The curled toe is probably from malnutrition while he was developing in the nest. This sometimes effects the last baby that hatches because he gets all the 'big-baby' food instead of the softer food the parents feed the first babies..which is more difficult for him to digest initially. You may consider getting him a playform perch as well as position his food and water in easy places for him to reach. 

That is a very cute picture of him.


----------



## Fweet (Apr 9, 2012)

Thanks, I knew someone on here would know what to do 
As soon as I thought there was a problem I put food & water within reach of where he'd chosen to sit & gave him a wider perch but a platform would be just the thing. Until I can get some proper ones I've made him a temporary one in the corner where he likes to roost just so's there's no toppling in the night.
Now he's more confident & _very_ interested in food he's exploring his cage more & getting to grips with his funny foot. It doesn't seem to bother him, just makes him incredibly inelegant but we'll all keep an extra eye out from now on, just in case.
Today I went out for all of ten minutes & he made such a fuss one of my kids had to take him into their room for company & he soon settled. When I got back he gave a lovely chirrup & threw some chickweed at me. Here! Have a nibble on that, it's nice!


----------



## bjknight93 (Nov 13, 2011)

Sounds like he's turning into a velcro bird...lol


----------



## Fweet (Apr 9, 2012)

Hahaa, reckon so! Fortunately the house is rarely empty so he'll not pine for company.
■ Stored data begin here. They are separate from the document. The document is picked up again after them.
(* ===== verification/HintMatchProps.v ===== *)
(** Properties of the matches of hints: the heuristics that shorten a match agree with their
    description by the nesting of brackets; the hyperlink at a point is found with all its cells;
    an expression that matches single characters is searched forever at the end of the buffer. *)
From S2P Require Import Prelude Index Cells Rows Storages Grids Resizes TermData Selections Terms.
From S2P Require Import Handlers TermSafety TermProps Searches SearchProps RegexProps ViModes Keys.
From S2P Require Import Bindings Hints HintProps.
#[local] Open Scope Z_scope.

Section PostProcessing.
Context `{External} (t : Term.t) (Hg : grid_ok row_safe (Term.grid t)).
#[local] Abbreviation g := (Term.grid t).

Implicit Types (z q a b : Z) (ch : char).

(** The number of brackets that are open after the cell [z] of a match that starts at [a]. *)
Definition level (opening closing : char) a z : Z := depth g opening closing (zrange a (z + 1)).

Definition balanced a z : Prop := 0 <= level 40 41 a z ∧ 0 <= level 91 93 a z.

Lemma level_before opening closing a : level opening closing a (a - 1) = 0.
Proof. unfold level, zrange. by rewrite seqZ_nil by lia. Qed.

Lemma level_step opening closing a z :
  a <= z → level opening closing a z = level opening closing a (z - 1) + weight g opening closing z.
Proof.
  intros Hz. unfold level, zrange. replace (z + 1 - a) with ((z - 1 + 1 - a) + 1) by lia.
  rewrite seqZ_app by lia. rewrite depth_app. f_equal. rewrite (seqZ_cons _ 1), seqZ_nil by lia.
  simpl. replace (a + (z - 1 + 1 - a)) with z by lia. lia.
Qed.

Lemma weight_char opening closing z x :
  cell_at g z = Some x →
  weight g opening closing z
    = if (c x =? opening)%N then 1 else if (c x =? closing)%N then -1 else 0.
Proof. intros Hx. unfold weight, char_at. by rewrite Hx. Qed.

(** Where the first loop ends: at the end of the match, or before the first bracket that closes
    nothing; then the character is this bracket. *)
Definition first_loop a b ch (it : Grid.GridIterator.t) : Prop :=
  (char_at g b = Some ch ∧ it = iter_at g b ∧ ∀ q, a <= q <= b → balanced a q) ∨
  ∃ z, a <= z <= b ∧ ¬ balanced a z ∧ (∀ q, a <= q < z → balanced a q) ∧
    (ch = 41 ∨ ch = 93)%N ∧ it = iter_at g (Z.max (first_cell g) (z - 1)).

Lemma unlin_eq z b : unlin g z = unlin g b ↔ z = b.
Proof using Hg.
  split; [|by intros ->]. intros E. rewrite <- (lin_unlin g Hg z), <- (lin_unlin g Hg b). by rewrite E.
Qed.

Lemma prev_at z :
  first_cell g <= z <= last_cell g →
  wp (Grid.GridIterator.prev g (iter_at g z)) (λ '(_, it), it = iter_at g (Z.max (first_cell g) (z - 1))).
Proof using Hg.
  intros Hz. change (Grid.GridIterator.prev g (iter_at g z)) with (Search.advance false g (iter_at g z)).
  rewrite (advance_at g Hg) by done. unfold step_to. case_decide; cbn [wp]; f_equal; lia.
Qed.

Lemma brackets_ok fuel a b par brk z x :
  first_cell g <= a → a <= z <= b → b <= last_cell g → b - z < Z.of_nat fuel → b - a < I32_MAX →
  cell_at g z = Some x → par = level 40 41 a (z - 1) → brk = level 91 93 a (z - 1) →
  0 <= par <= z - a → 0 <= brk <= z - a → (∀ q, a <= q < z → balanced a q) →
  wp (HintPostProcessor.brackets fuel g (unlin g b) par brk (c x) (iter_at g z)) (λ '(ch, it), first_loop a b ch it).
Proof using Hg.
  intros Ha. revert par brk z x. induction fuel as [|fuel IH]; intros par brk z x Hz Hb Hf Hsmall Hx Ep Eb Hp Hk Hbal;
    [lia|]. cbn [HintPostProcessor.brackets]. cbv zeta.
  pose proof (level_step 40 41 a z ltac:(lia)) as L1. pose proof (level_step 91 93 a z ltac:(lia)) as L2.
  rewrite <- Ep in L1. rewrite <- Eb in L2. rewrite (weight_char 40 41 z x Hx) in L1. rewrite (weight_char 91 93 z x Hx) in L2.
  pose (continue := λ par brk : Z,
    if bool_decide (Grid.GridIterator.point (iter_at g z) = unlin g b) then Some (c x, iter_at g z)
    else '(item, it) ← Grid.GridIterator.next g (iter_at g z);
         match item with
         | Some (_, cell) => HintPostProcessor.brackets fuel g (unlin g b) par brk (c cell) it
         | None => Some (c x, it)
         end).
  assert (∀ par' brk', par' = level 40 41 a z → brk' = level 91 93 a z →
    0 <= par' <= z + 1 - a → 0 <= brk' <= z + 1 - a → wp (continue par' brk') (λ '(ch, it), first_loop a b ch it)) as Hcont.
  { intros par' brk' Ep' Eb' Hp' Hk'. unfold continue.
    assert (∀ q, a <= q <= z → balanced a q) as Hbal'.
    { intros q Hq. destruct (decide (q = z)) as [->|]; [|apply Hbal; lia]. unfold balanced. lia. }
    change (Grid.GridIterator.point (iter_at g z)) with (unlin g z). case_bool_decide as Eend.
    - apply unlin_eq in Eend as ->. left. split; [unfold char_at; by rewrite Hx|]. by split.
    - assert (z ≠ b) as Hne by (intros ->; by apply Eend).
      change (Grid.GridIterator.next g (iter_at g z)) with (Search.advance true g (iter_at g z)).
      rewrite (advance_at g Hg) by lia. unfold step_to. rewrite decide_True by lia. mrun.
      destruct (cell_at_ok g Hg (z + 1)) as [y Hy]; [lia|]. rewrite Hy. mrun.
      apply IH; [lia|lia|lia|lia|done|by replace (z + 1 - 1) with z by lia
        |by replace (z + 1 - 1) with z by lia|lia|lia|]. intros q Hq. apply Hbal'. lia. }
  assert (¬ balanced a z → (c x = 41 ∨ c x = 93)%N →
    wp ('(_, it) ← Grid.GridIterator.prev g (iter_at g z); Some (c x, it))
      (λ '(ch, it), first_loop a b ch it)) as Hclose.
  { intros Hn Hch. wp_step. wp_call prev_at; [lia|]. intros [item it] ->. mrun. right. exists z.
    split; [lia|]. by split_and!. }
  destruct (N.eqb_spec (c x) 40) as [E|_]; [rewrite E in L2; simpl in L2; wp_step; wp_step; apply Hcont; lia|].
  destruct (N.eqb_spec (c x) 91) as [E|_]; [rewrite E in L1; simpl in L1; wp_step; wp_step; apply Hcont; lia|].
  destruct (N.eqb_spec (c x) 41) as [E|_].
  { rewrite E in L2. simpl in L2. destruct (Z.eqb_spec par 0).
    - apply Hclose; [unfold balanced; lia|by left].
    - wp_step. wp_step. apply Hcont; lia. }
  destruct (N.eqb_spec (c x) 93) as [E|_].
  { destruct (Z.eqb_spec brk 0).
    - apply Hclose; [unfold balanced; lia|by right].
    - wp_step. wp_step. apply Hcont; lia. }
  apply Hcont; lia.
Qed.
(** The character of the cell is one that is cut off. *)
Definition delimiter_at z : bool :=
  flag_at g (λ x, HintPostProcessor.is_delimiter (c x)) z.

Lemma delimiters_ok fuel a z ch :
  first_cell g <= a → a <= z <= last_cell g → z - a < Z.of_nat fuel → char_at g z = Some ch →
  wp (HintPostProcessor.delimiters fuel g (unlin g a) ch (iter_at g z)) (λ it, ∃ p,
    it = iter_at g p ∧ a <= p <= z ∧ (p = a ∨ delimiter_at p = false) ∧
    ∀ q, p < q <= z → delimiter_at q = true).
Proof using Hg.
  intros Ha. revert z ch. induction fuel as [|fuel IH]; intros z ch Hz Hf Hch; [lia|].
  cbn [HintPostProcessor.delimiters].
  assert (delimiter_at z = HintPostProcessor.is_delimiter ch) as Hd.
  { unfold char_at in Hch. destruct (cell_at g z) as [x|] eqn:Hx; [|done]. injection Hch as <-.
    unfold delimiter_at. by rewrite (flag_at_cell g _ z x Hx). }
  change (Grid.GridIterator.point (iter_at g z)) with (unlin g z). case_bool_decide as E.
  { apply unlin_eq in E as ->. exists a. split_and!; [done|lia|lia|by left|lia]. }
  destruct (HintPostProcessor.is_delimiter ch); cbn [negb].
  2: { exists z. split_and!; [done|lia|lia|by right|lia]. }
  assert (z ≠ a) as Hne by (intros ->; by apply E).
  change (Grid.GridIterator.prev g (iter_at g z)) with (Search.advance false g (iter_at g z)).
  rewrite (advance_at g Hg) by lia. unfold step_to. rewrite decide_True by lia. mrun.
  destruct (cell_at_ok g Hg (z - 1)) as [y Hy]; [lia|]. rewrite Hy. mrun.
  wp_call (IH (z - 1)); [lia|lia|unfold char_at; by rewrite Hy|].
  intros it (p & -> & Hp & Hend & Hq). exists p. split_and!; [done|lia|lia|done|].
  intros q Hlt. destruct (decide (q = z)) as [->|]; [done|]. apply Hq. lia.
Qed.

(** The end of the shortened match: before the first bracket that closes nothing, otherwise without
    the delimiters at the end. *)
Definition shortened a b (r : option Z) : Prop :=
  ((∀ q, a <= q <= b → balanced a q) ∧ ∃ p, r = Some p ∧ a <= p <= b ∧
     (p = a ∨ delimiter_at p = false) ∧ ∀ q, p < q <= b → delimiter_at q = true) ∨
  ∃ z, a <= z <= b ∧ ¬ balanced a z ∧ (∀ q, a <= q < z → balanced a q) ∧
    r = (if decide (z = a) then if decide (a = first_cell g) then Some a else None
         else Some (z - 1)).

(** C26.  The heuristics for the end of a match end, do not panic, and shorten the match to a part
    with the same start: a match with balanced brackets loses all delimiters at its end, another one
    ends right before the first bracket that closes nothing, and keeps the delimiters before that
    bracket, although a comment in the code says that trailing delimiters are always cut off
    ([delimiter_before_bracket_kept]).  There is no match when its first character closes nothing,
    unless it is the first of the buffer. *)
Theorem hint_post_processing_correct (m : Search.Match) :
  in_grid g m.1 → in_grid g m.2 → lin g m.1 <= lin g m.2 →
  Z.of_nat (total_lines t * columns t) < I32_MAX →
  ∃ r, HintPostProcessor.hint_post_processing t m = Some ((λ p, (m.1, unlin g p)) <$> r) ∧
    shortened (lin g m.1) (lin g m.2) r.
Proof using Hg.
  intros H1 H2 Hle Hsmall. apply (in_grid_lin g Hg) in H1 as [Hc1 Ha], H2 as [Hc2 Hb].
  set (a := lin g m.1) in *. set (b := lin g m.2) in *.
  assert (m.1 = unlin g a) as E1 by (unfold a; by rewrite unlin_lin).
  assert (m.2 = unlin g b) as E2 by (unfold b; by rewrite unlin_lin).
  pose proof (num_cells_total t Hg) as Hn. unfold num_cells in Hn.
  unfold HintPostProcessor.hint_post_processing. rewrite E1, E2.
  change (Grid.iter_from (unlin g a) g) with (iter_at g a).
  change (Grid.GridIterator.cell g (iter_at g a)) with (cell_at g a).
  destruct (cell_at_ok g Hg a) as [x Hx]; [lia|]. rewrite Hx. mrun.
  destruct (proj1 (wp_some _ _) (brackets_ok (Search.fuel t) a b 0 0 a x ltac:(lia) ltac:(lia) ltac:(lia)
    ltac:(unfold Search.fuel; lia) ltac:(lia) Hx ltac:(by rewrite level_before)
    ltac:(by rewrite level_before) ltac:(lia) ltac:(lia) ltac:(lia))) as ([ch it] & -> & Hloop). mrun.
  assert (∀ p, a <= p → Point.ltb (unlin g p) (unlin g a) = false) as Hlt.
  { intros p Hp. rewrite (ltb_lin g) by (apply (unlin_column g Hg)).
    rewrite !(lin_unlin g Hg). by apply Z.ltb_ge. }
  destruct Hloop as [(Hch & -> & Hbal)|(z & Hz & Hn1 & Hbal & Hch & ->)].
  - destruct (proj1 (wp_some _ _) (delimiters_ok (Search.fuel t) a b ch ltac:(lia) ltac:(lia)
      ltac:(unfold Search.fuel; lia) Hch)) as (it & -> & p & -> & Hp & Hend & Hq). mrun.
    change (Grid.GridIterator.point (iter_at g p)) with (unlin g p). rewrite Hlt by lia.
    exists (Some p). split; [done|]. left. split; [done|]. by exists p.
  - exists (if decide (z = a) then if decide (a = first_cell g) then Some a else None
            else Some (z - 1)). split; [|right; exists z; split; [lia|]; split; [done|]; by split].
    assert (∃ f, Search.fuel t = S f) as [f Ef] by (by exists (total_lines t * columns t)%nat).
    rewrite Ef. cbn [HintPostProcessor.delimiters].
    replace (HintPostProcessor.is_delimiter ch) with false by (by destruct Hch as [-> | ->]).
    cbn [negb].
    replace (if bool_decide _ then Some _ else Some _)
      with (Some (iter_at g (Z.max (first_cell g) (z - 1)))) by (by case_bool_decide).
    mrun. change (Grid.GridIterator.point (iter_at g ?p)) with (unlin g p).
    destruct (decide (z = a)) as [->|Hne]; [case_decide as Efirst|].
    + rewrite Hlt by lia. by replace (Z.max (first_cell g) (a - 1)) with a by lia.
    + rewrite (ltb_lin g _ _ (unlin_column g Hg _) (unlin_column g Hg _)). rewrite !(lin_unlin g Hg).
      by rewrite (proj2 (Z.ltb_lt _ _)) by lia.
    + rewrite Hlt by lia. by replace (Z.max (first_cell g) (z - 1)) with (z - 1) by lia.
Qed.
(** ** Hyperlinks *)

Definition linked (hl : Hyperlink) z : Prop := (x ← cell_at g z; Cell.hyperlink x) = Some hl.

(** [q] is the last cell of the run of linked cells in a direction from [z]. *)
Definition run_end (hl : Hyperlink) (forward : bool) z q : Prop :=
  first_cell g <= q <= last_cell g ∧ (if forward then z <= q else q <= z) ∧
  (∀ i, (if forward then z < i <= q else q <= i < z) → linked hl i) ∧
  ¬ (first_cell g <= step_to forward q <= last_cell g ∧ linked hl (step_to forward q)).

Lemma link_end_ok fuel forward hl z :
  first_cell g <= z <= last_cell g → (length (ahead g forward z) < fuel)%nat →
  wp (link_end fuel forward hl g (unlin g z) (iter_at g z)) (λ p, ∃ q, p = unlin g q ∧
    run_end hl forward z q).
Proof using Hg.
  revert z. induction fuel as [|fuel IH]; intros z Hz Hf; [lia|]. cbn [link_end].
  rewrite (advance_at g Hg) by done. rewrite ahead_step in Hf by done.
  assert (¬ (first_cell g <= step_to forward z <= last_cell g ∧ linked hl (step_to forward z)) →
    run_end hl forward z z) as Hhere.
  { intros Hn. unfold run_end. split; [done|]. split; [by destruct forward|].
    split; [destruct forward; lia|done]. }
  case_decide as Hz'; mrun; [|exists z; split; [done|]; apply Hhere; by intros [? _]].
  destruct (cell_at_ok g Hg (step_to forward z) Hz') as [x Hx]. rewrite Hx. mrun.
  case_bool_decide as Hl.
  - assert (linked hl (step_to forward z)) as Hlz by (unfold linked; by rewrite Hx).
    wp_call IH; [done|simpl in Hf; lia|]. intros p (q & -> & Hq & Hzq & Hrun & Hend).
    exists q. split; [done|]. split; [done|]. unfold step_to in *.
    split; [destruct forward; lia|]. split; [|done].
    intros i Hi. destruct (decide (i = if forward then z + 1 else z - 1)) as [->|Hne]; [done|].
    apply Hrun. destruct forward; lia.
  - exists z. split; [done|]. apply Hhere. intros [_ Hlz]. apply Hl. unfold linked in Hlz.
    by rewrite Hx in Hlz.
Qed.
When we do all go out we leave the radio on & I swear the other animals can really talk when we're not listening - otherwise how could they work out how to team up to raid the fridge?
The plan is to get a bigger cage & get him a friend so we'll have no more of this Velcroing, thank you!


----------



## CockatielFace (Mar 25, 2012)

Hes really cute!


----------



## Fweet (Apr 9, 2012)

He's now a very content bird currently roosting in a dish of grated carrot & grapes. 
He's also very keen on Planet Rock on the radio which seems to have cured him of any clinginess so well done Otway! In a week he's gone from a hissing, huddled thing refusing to eat or drink to a happy perch-scuttler with a good, loud whistle. It's cage-scrubbing day tomorrow so it'll be interesting to see how he copes with being out of his cage.


----------



## CockatielFace (Mar 25, 2012)

Awesome!!!Cute pic.


----------



## Fweet (Apr 9, 2012)

Hah, that was an experience! For all his efforts to get out of his cage, once given the opportunity he sat & hissed. 
Eventually he hopped onto a hand & made his first real attempt at flying. There was crashing & flopping, panting & flapping until he sat on his cage cloth, glaring. We'd let him out in a birdy-proof room so no harm done & I think he quite enjoyed it, especially the perching on people as he made some happy fweets while marching up & down our middle son's chest. There was no screaming or panic so I'm really pleased for him.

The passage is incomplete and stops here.